Philosophical Zombies Argument (Chalmers)
If it’s conceivable that beings physically identical to us lack consciousness (zombies), consciousness must be non-physical.
Response to Zombies Argument — Zombies Aren’t Conceivable
The idea of zombies is incoherent — true physical duplicates would necessarily have consciousness.
Response to Zombies Argument — Conceivable ≠ Metaphysically Possible
Imaginability does not guarantee metaphysical possibility.
Response to Zombies Argument — Possibility Tells Us Nothing About Reality
Even if zombies are metaphysically possible, this does not show that our consciousness is non-physical.
Knowledge/Mary Argument (Frank Jackson)
Mary learns all physical facts about colour vision but learns something new upon experiencing colour, suggesting physical facts aren’t enough to explain consciousness.
Response to Mary — Ability Knowledge
Mary gains a new skill or ability (e.g., recognising colours) rather than new propositional knowledge.
Response to Mary — Acquaintance Knowledge
Mary gains acquaintance with colour experiences rather than factual knowledge.
Response to Mary — New Knowledge / Old Fact
Mary learns an old fact in a new way, not new information. She gains new propositional knowledge of the same physical fact.
The Problem of Other Minds
If minds are non-physical and private, how can we ever know other minds exist?
Response — Argument from Analogy
Others behave as I do when feeling things, so it is reasonable to infer they also have minds.

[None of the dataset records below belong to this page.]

(** * codemirror.next: transactions, editor state and content-view dirty marks

    A shallow embedding of

    - [state/src/transaction.ts]  (class [Transaction]),
    - [state/src/state.ts]        (class [EditorState]),
    - [view/src/contentview.ts]   ([ContentView.markDirty] and
                                   [ContentView.markParentsDirty]),

    followed by the properties of these classes.

    JavaScript numbers are modelled as [Z], arrays as [list], the
    [{[id: number]: any}] store of field values as a [gmap], objects that
    are mutated in place ([Transaction], [ContentView]) by explicit state
    passing.  The collaborators these classes import from other files
    ([Text], [Change], [Mapping], [Configuration], ...) are interfaces
    (type classes); a concrete instance is given in [Model]. *)

From stdpp Require Import gmap strings list fin_maps pretty.
From Stdlib Require Import ZArith Lia Ascii.

Local Open Scope Z_scope.

(** ** JavaScript values and exceptions *)

(** The values an [any]-typed slot can hold, as far as the code below
    inspects them ([=== undefined], truthiness). *)
Inductive JsValue :=
| VUndefined
| VNull
| VBool (b : bool)
| VNum (n : Z)
| VStr (s : string)
| VObj (id : nat).

Global Instance JsValue_eq_dec : EqDecision JsValue.
Proof. solve_decision. Defined.

(** [if (v)]. *)
Definition truthy (v : JsValue) : bool :=
  match v with
  | VUndefined | VNull => false
  | VBool b => b
  | VNum n => negb (n =? 0)
  | VStr s => negb (String.eqb s "")
  | VObj _ => true
  end.

(** [throw new RangeError(msg)] and [throw new Error(msg)]; a
    [TypeError] is what the runtime raises for a property read on
    [undefined]. *)
Inductive exn :=
| RangeError (msg : string)
| Error (msg : string)
| TypeError (msg : string).

(** A call either returns a value or throws. *)
Inductive result (A : Type) :=
| Ok (a : A)
| Throw (e : exn).
Arguments Ok {A} a.
Arguments Throw {A} e.

Definition rbind {A B} (r : result A) (k : A -> result B) : result B :=
  match r with
  | Ok a => k a
  | Throw e => Throw e
  end.

Declare Scope result_scope.
Delimit Scope result_scope with result.
Notation "x <- r ;; k" := (rbind r (fun x => k))
  (at level 100, r at next level, right associativity) : result_scope.

(** ** Selections *)

(** Modelled from the spec: [SelectionRange] is declared in
    [state/src/selection.ts], outside the verified sources.  The spec
    gives it as [{anchor, head}] with derived [from = min], [to = max]. *)
Record SelectionRange := mkRange { anchor : Z; head : Z }.

Definition range_from (r : SelectionRange) : Z := Z.min (anchor r) (head r).
Definition range_to (r : SelectionRange) : Z := Z.max (anchor r) (head r).

(** [new SelectionRange(anchor)]: the head defaults to the anchor. *)
Definition cursor (pos : Z) : SelectionRange := mkRange pos pos.

(** [EditorSelection]: the fields the sources read are [ranges] and
    [primaryIndex]. *)
Record EditorSelection := mkSelection {
  ranges : list SelectionRange;
  primaryIndex : Z
}.

(** ** Collaborators *)

(** The document and a single change.  [Text] lives in [text/], [Change]
    in [state/src/change.ts]; the sources use [doc.length],
    [Text.of(lines)], [new Change(from, to, text)], [change.from],
    [change.to], [change.length], [change.apply(doc)] and
    [change.invert(doc)].  [string_split s sep] is [s.split(sep)], with
    [None] for the regular expression [DEFAULT_SPLIT = /\r\n?|\n/]. *)
Class ChangeOps := {
  Text : Type;
  text_length : Text -> Z;
  Text_of : list string -> Text;
  string_split : string -> option string -> list string;
  Change : Type;
  new_Change : Z -> Z -> list string -> Change;
  change_from : Change -> Z;
  change_to : Change -> Z;
  change_length : Change -> Z;
  change_apply : Change -> Text -> Text;
  change_invert : Change -> Text -> Change
}.

(** [ChangeSet]: [new ChangeSet(changes, mirror)] with the fields
    [changes] and [mirror] and the getter [length]. *)
Record ChangeSet `{ChangeOps} := mkChangeSet {
  changes : list Change;
  mirror : list Z
}.

Section ChangeSets.
Context `{ChangeOps}.

(** [ChangeSet.empty] *)
Definition ChangeSet_empty : ChangeSet := mkChangeSet _ [] [].

(** [set.length] *)
Definition ChangeSet_length (set : ChangeSet) : nat := length (changes set).

(** Modelled from the spec: [ChangeSet.append] is declared in
    [state/src/change.ts], outside the verified sources.  The change
    is added at the end of the ordered sequence; when a mirror index is
    given, the index of the new change and its mirror are paired in the
    mirror array. *)
Definition ChangeSet_append (set : ChangeSet) (change : Change)
    (mirror_ix : option Z) : ChangeSet :=
  mkChangeSet _ (changes set ++ [change])
    match mirror_ix with
    | Some m => mirror set ++ [Z.of_nat (ChangeSet_length set); m]
    | None => mirror set
    end.

(** The change bounds that [Transaction.change] accepts for a
    document. *)
Definition change_in_bounds (c : Change) (doc : Text) : Prop :=
  0 <= change_from c /\ change_from c <= change_to c
  /\ change_to c <= text_length doc.

(** Applying a list of changes, first to last. *)
Definition apply_changes (cs : list Change) (doc : Text) : Text :=
  foldl (fun d c => change_apply c d) doc cs.
End ChangeSets.

(** Position mappings.  [Mapping] is the interface that both [Change]
    and [ChangeSet] implement; [range.map(mapping)],
    [selection.map(mapping)], [changes.partialMapping(from)],
    [EditorSelection.create], [selection.asSingle()],
    [EditorSelection.single] are declared in [state/src/change.ts] and
    [state/src/selection.ts]. *)
Class MappingOps `{ChangeOps} := {
  Mapping : Type;
  Change_mapping : Change -> Mapping;
  partialMapping : ChangeSet -> nat -> Mapping;
  range_map : SelectionRange -> Mapping -> SelectionRange;
  selection_map : EditorSelection -> Mapping -> EditorSelection;
  EditorSelection_create : list SelectionRange -> Z -> EditorSelection;
  asSingle : EditorSelection -> EditorSelection;
  EditorSelection_single : Z -> EditorSelection
}.

(** The extension resolver ([extension/]) and what is read from a
    [Configuration]: the [stateField] behavior (the ids of the declared
    fields, in order), [allowMultipleSelections], [lineSeparator].
    [config_eqb] is object identity ([==]) on configurations. *)
Class ConfigOps := {
  Configuration : Type;
  Extension : Type;
  config_eqb : Configuration -> Configuration -> bool;
  stateField : Configuration -> list nat;
  allowMultipleSelections : Configuration -> bool;
  lineSeparator : Configuration -> option string;
  extendState_resolve : list Extension -> Configuration;
  config_replaceExtensions : Configuration -> list Extension -> Configuration
}.

(** ** [EditorState] *)

Record EditorState `{ChangeOps} `{ConfigOps} := mkState {
  st_configuration : Configuration;
  st_values : gmap nat JsValue;
  st_doc : Text;
  st_selection : EditorSelection
}.

Section EditorStateConstructor.
Context `{ChangeOps} `{ConfigOps}.

(** The loop of the constructor:
    [for (let range of selection.ranges)
       if (range.to > doc.length) throw new RangeError(...)]. *)
Fixpoint check_ranges (rs : list SelectionRange) (doc : Text) : result unit :=
  match rs with
  | [] => Ok tt
  | range :: rest =>
      if range_to range >? text_length doc
      then Throw (RangeError "Selection points outside of document")
      else check_ranges rest doc
  end.

(** [new EditorState(configuration, values, doc, selection)] *)
Definition new_EditorState (configuration : Configuration)
    (values : gmap nat JsValue) (doc : Text) (selection : EditorSelection)
    : result EditorState :=
  (_ <- check_ranges (ranges selection) doc ;;
   Ok (mkState _ _ configuration values doc selection))%result.

(** [state.field(field, require)]; a [StateField] is identified by its
    [id].  [this.values[field.id]] is [undefined] for a missing key, and
    [hasOwnProperty] tells a missing key from a stored [undefined]. *)
Definition field (this : EditorState) (fld : nat) (require : bool)
    : result JsValue :=
  let value := default VUndefined (st_values this !! fld) in
  if bool_decide (value = VUndefined)
     && negb (bool_decide (is_Some (st_values this !! fld)))
  then
    if bool_decide (fld ∈ stateField (st_configuration this))
    then Throw (RangeError "Field hasn't been initialized yet")
    else if require
    then Throw (RangeError "Field is not present in this state")
    else Ok VUndefined
  else Ok value.
End EditorStateConstructor.

(** ** [Transaction] *)

(** [Annotation.define<T>()] creates a fresh annotation type; the four
    static ones of [Transaction] are named, any other is numbered. *)
Inductive AnnotationType :=
| Transaction_time
| Transaction_preserveGoalColumn
| Transaction_userEvent
| Transaction_addToHistory
| Annotation_define (n : nat).

Global Instance AnnotationType_eq_dec : EqDecision AnnotationType.
Proof. solve_decision. Defined.

Record Annotation := mkAnnotation {
  ann_type : AnnotationType;
  ann_value : JsValue
}.

(** [const enum Flag]. *)
Definition Flag_SelectionSet : Z := 1.
Definition Flag_ScrollIntoView : Z := 2.
Definition Flag_Reconfigure : Z := 4.

Record Transaction `{ChangeOps} `{ConfigOps} := mkTransaction {
  tr_startState : EditorState;
  tr_changes : ChangeSet;
  tr_docs : list Text;
  tr_selection : EditorSelection;
  tr_annotations : list Annotation;
  tr_flags : Z;
  tr_configuration : Configuration;
  tr_state : option EditorState
}.

(** The fields are user code: [field.init(state)] and
    [field.apply(tr, value, state)] for the field with a given id. *)
Class FieldOps `{ChangeOps} `{ConfigOps} := {
  field_init : nat -> EditorState -> result JsValue;
  field_apply : nat -> Transaction -> JsValue -> EditorState -> result JsValue
}.

(** A method of the mutable [Transaction] object: it runs on the object,
    leaves it in a new state and returns or throws. *)
Definition M `{ChangeOps} `{ConfigOps} (A : Type) : Type :=
  Transaction -> Transaction * result A.

Section TransactionMonad.
Context `{ChangeOps} `{ConfigOps}.

Definition ret {A} (a : A) : M A := fun tr => (tr, Ok a).
Definition throw {A} (e : exn) : M A := fun tr => (tr, Throw e).
Definition bind {A B} (m : M A) (k : A -> M B) : M B :=
  fun tr =>
    match m tr with
    | (tr', Ok a) => k a tr'
    | (tr', Throw e) => (tr', Throw e)
    end.
Definition get : M Transaction := fun tr => (tr, Ok tr).
Definition gets {A} (f : Transaction -> A) : M A := fun tr => (tr, Ok (f tr)).
Definition modify (f : Transaction -> Transaction) : M unit :=
  fun tr => (f tr, Ok tt).
End TransactionMonad.

Declare Scope tr_scope.
Delimit Scope tr_scope with tr.
Notation "x <- m ;; k" := (bind m (fun x => k))
  (at level 100, m at next level, right associativity) : tr_scope.
Notation "m ;;; k" := (bind m (fun _ => k))
  (at level 100, right associativity) : tr_scope.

Response — Best Hypothesis
The existence of other minds is the best explanation for observed behaviour.
Category Mistake (Gilbert Ryle)
Dualism wrongly treats the mind as a separate object rather than a way of describing mental processes.

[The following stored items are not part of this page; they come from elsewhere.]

Lemma LoadActionFromString_registry (fuel : nat) (text F : string)
    (ctx ctx' : MsgContext) (spec : ActionSpec) :
  LoadActionFromString fuel text F ctx = Some (inr spec, ctx') ->
  Action_Text spec = text
  /\ msgRegistry ctx' !! (F +:+ "Goal") = Some (Goal spec)
  /\ msgRegistry ctx' !! (F +:+ "ActionGoal") = Some (ActionGoal spec)
  /\ msgRegistry ctx' !! (F +:+ "Feedback") = Some (Feedback spec)
  /\ msgRegistry ctx' !! (F +:+ "ActionFeedback") = Some (ActionFeedback spec)
  /\ msgRegistry ctx' !! (F +:+ "Result") = Some (Result spec)
  /\ msgRegistry ctx' !! (F +:+ "ActionResult") = Some (ActionResult spec).
Proof.
  unfold LoadActionFromString.
  destruct (packageResourceName F) as [e|[packageName shortName]]; [discriminate|].
  destruct (Split text "---") as [|goalT [|resultT [|feedbackT [|? ?]]]] eqn:Hs;
    try discriminate.
  intros H.
  apply bind_returns in H as (goalSpec & c1 & H1 & H).
  apply bind_returns in H as (actionGoalSpec & c2 & H2 & H).
  apply bind_returns in H as (feedbackSpec & c3 & H3 & H).
  apply bind_returns in H as (actionFeedbackSpec & c4 & H4 & H).
  apply bind_returns in H as (resultSpec & c5 & H5 & H).
  apply bind_returns in H as (actionResultSpec & c6 & H6 & H).
  apply bind_returns in H as (md5sum & c7 & Hmd5 & H).
  apply ret_returns in H as [<- <-]. simpl.
  apply ComputeActionMD5_result in Hmd5 as [Hk _].
  apply LoadMsgFromString_registry in H1 as [R1 _].
  apply LoadMsgFromString_registry in H2 as [R2 O2].
  apply LoadMsgFromString_registry in H3 as [R3 O3].
  apply LoadMsgFromString_registry in H4 as [R4 O4].
  apply LoadMsgFromString_registry in H5 as [R5 O5].
  apply LoadMsgFromString_registry in H6 as [R6 O6].
  split; [done|].
  repeat split; apply (keeps_lookup c6); try done;
    repeat first
      [ eassumption
      | apply O6; [by apply suffix_differs|]
      | apply O5; [by apply suffix_differs|]
      | apply O4; [by apply suffix_differs|]
      | apply O3; [by apply suffix_differs|]
      | apply O2; [by apply suffix_differs|] ].
Qed.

Conceptual Interaction Problem (Princess Elisabeth)
How can a non-physical mind interact causally with a physical body if they are fundamentally different substances?
Epiphenomenalism
Epiphenomenalism is a position in the philosophy of mind according to which mental states or events are caused by physical states or events in the brain but do not themselves cause anything.
Empirical Interaction Problem
No scientific evidence shows non-physical substances affecting the physical world.

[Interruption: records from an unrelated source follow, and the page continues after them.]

(** ** Interest over time *)

Lemma simple_interest_formula (P r k d : Q) :
  0 < k -> P * r * (d / k) / 100 == P * r / (100 * k) * d.
Proof. intros Hk. field. lra. Qed.

Lemma elapsed_days_monotone (d e1 e2 : Z) :
  (e1 <= e2)%Z ->
  0 <= Qmax 0 (inject_Z (e1 - d) / inject_Z (1000 * 3600 * 24)) /\
  Qmax 0 (inject_Z (e1 - d) / inject_Z (1000 * 3600 * 24))
  <= Qmax 0 (inject_Z (e2 - d) / inject_Z (1000 * 3600 * 24)).
Proof.
  intros H. split; [apply Q.le_max_l |].
  apply Q.max_le_compat_l. unfold Qdiv.
  apply Qmult_le_compat_r; [| discriminate].
  rewrite <- Zle_Qle. lia.
Qed.

Lemma accrual_bounds (loan : ByajLoan.t) (e1 e2 : Z) :
  0 <= ByajLoan.principalAmount loan -> 0 <= ByajLoan.interestRate loan ->
  (e1 <= e2)%Z ->
  let a1 := Byajbook.accrual e1 loan in
  let a2 := Byajbook.accrual e2 loan in
  0 <= Byajbook.interest a1 /\ Byajbook.interest a1 <= Byajbook.interest a2 /\
  ByajLoan.principalAmount loan <= Byajbook.totalPayable a1 /\
  Byajbook.totalPayable a1 <= Byajbook.totalPayable a2 /\
  (0 <= Byajbook.daysPassed a1 <= Byajbook.daysPassed a2)%Z.
Proof.
  intros HP Hr He a1 a2. subst a1 a2. unfold Byajbook.accrual.
  destruct (ByajLoan.interestType loan);
    [| cbn; repeat split; (lra || lia)].
  destruct (elapsed_days_monotone (ByajLoan.loanDate loan) e1 e2 He) as [H0 H12].
  set (d1 := Qmax 0 (inject_Z (e1 - ByajLoan.loanDate loan) / inject_Z (1000 * 3600 * 24))) in *.
  set (d2 := Qmax 0 (inject_Z (e2 - ByajLoan.loanDate loan) / inject_Z (1000 * 3600 * 24))) in *.
  cbn [Byajbook.interest Byajbook.totalPayable Byajbook.daysPassed].
  assert (Hc : 0 <= ByajLoan.principalAmount loan * ByajLoan.interestRate loan)
    by (apply Qmult_le_0_compat; assumption).
  assert (Hi : forall k, 0 < k ->
            0 <= ByajLoan.principalAmount loan * ByajLoan.interestRate loan * (d1 / k) / 100
            /\ ByajLoan.principalAmount loan * ByajLoan.interestRate loan * (d1 / k) / 100
               <= ByajLoan.principalAmount loan * ByajLoan.interestRate loan * (d2 / k) / 100).
  { intros k Hk. rewrite !(simple_interest_formula _ _ k) by exact Hk.
    assert (Hq : 0 <= ByajLoan.principalAmount loan * ByajLoan.interestRate loan / (100 * k)).
    { apply Qle_shift_div_l; lra. }
    generalize dependent (ByajLoan.principalAmount loan * ByajLoan.interestRate loan
                          / (100 * k)).
    intros q Hq. split.
    - apply Qmult_le_0_compat; assumption.
    - rewrite !(Qmult_comm q). apply Qmult_le_compat_r; assumption. }
  assert (Hd : (0 <= Qfloor d1 <= Qfloor d2)%Z).
  { split; [| apply Qfloor_resp_le, H12].
    change 0%Z with (Qfloor 0). apply Qfloor_resp_le, H0. }
  destruct (ByajLoan.interestRatePeriod loan).
  - destruct (Hi 30.4375 eq_refl) as [Ha Hb].
    repeat split; try lra; apply Hd.
  - destruct (Hi 365.25 eq_refl) as [Ha Hb].
    repeat split; try lra; apply Hd.
Qed.


(** X18. With a principal and a rate that are not negative, the interest of
    a loan is never negative and never decreases when the loan is evaluated
    later; the total payable is at least the principal and never decreases;
    the days passed are never negative and never decrease. *)
Theorem X18_accrual_monotone (loan : ByajLoan.t) (e1 e2 : Z) :
  0 <= ByajLoan.principalAmount loan -> 0 <= ByajLoan.interestRate loan ->
  (e1 <= e2)%Z ->
  let a1 := Byajbook.accrual e1 loan in
  let a2 := Byajbook.accrual e2 loan in
  0 <= Byajbook.interest a1 /\ Byajbook.interest a1 <= Byajbook.interest a2 /\
  ByajLoan.principalAmount loan <= Byajbook.totalPayable a1 /\
  Byajbook.totalPayable a1 <= Byajbook.totalPayable a2 /\
  (0 <= Byajbook.daysPassed a1 <= Byajbook.daysPassed a2)%Z.
Proof. apply accrual_bounds. Qed.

Epiphenomenalism: Introspective Self-Knowledge Challenge
If mental states don’t cause anything, how can we know them through introspection?
Epiphenomenalism: Phenomenology Challenge
Our mental experiences seem to involve causal connections, which epiphenomenalism denies.
Epiphenomenalism: Evolutionary Challenge
If mental states have no causal role, natural selection would not favour them — yet conscious mental states exist.
What is the Explanatory Gap in the context of Property Dualism?
The explanatory gap suggests that there is a gap between physical explanations of brain processes and explanations of subjective experience (qualia). This gap indicates that physicalism cannot fully account for consciousness, supporting Property Dualism.
What is the Knowledge Argument (Mary’s Room) in support of Property Dualism?
The Knowledge Argument, proposed by Frank Jackson, argues that Mary, a color scientist who knows all physical facts but has never experienced color, gains new knowledge about consciousness after experiencing color, suggesting that mental properties are not reducible to physical properties.
What is the Argument from Consciousness for Property Dualism?
The argument claims that consciousness itself (the quality of experience) cannot be explained by physical processes. Property Dualism asserts that consciousness is an additional, non-physical property that cannot be reduced to or supervenient upon brain processes.
What is the challenge of Causal Efficacy of Mental Properties in Property Dualism?
Mental states appear to have causal power over physical states. For example, decisions or intentions (mental properties) can cause physical actions. Property Dualism claims that mental properties play an active causal role that cannot be fully explained by physical properties alone.
How does Personal Identity support Property Dualism?
Property Dualism argues that our sense of personal identity over time is grounded in non-physical mental properties, rather than being reducible to physical brain processes, challenging physicalist explanations of identity.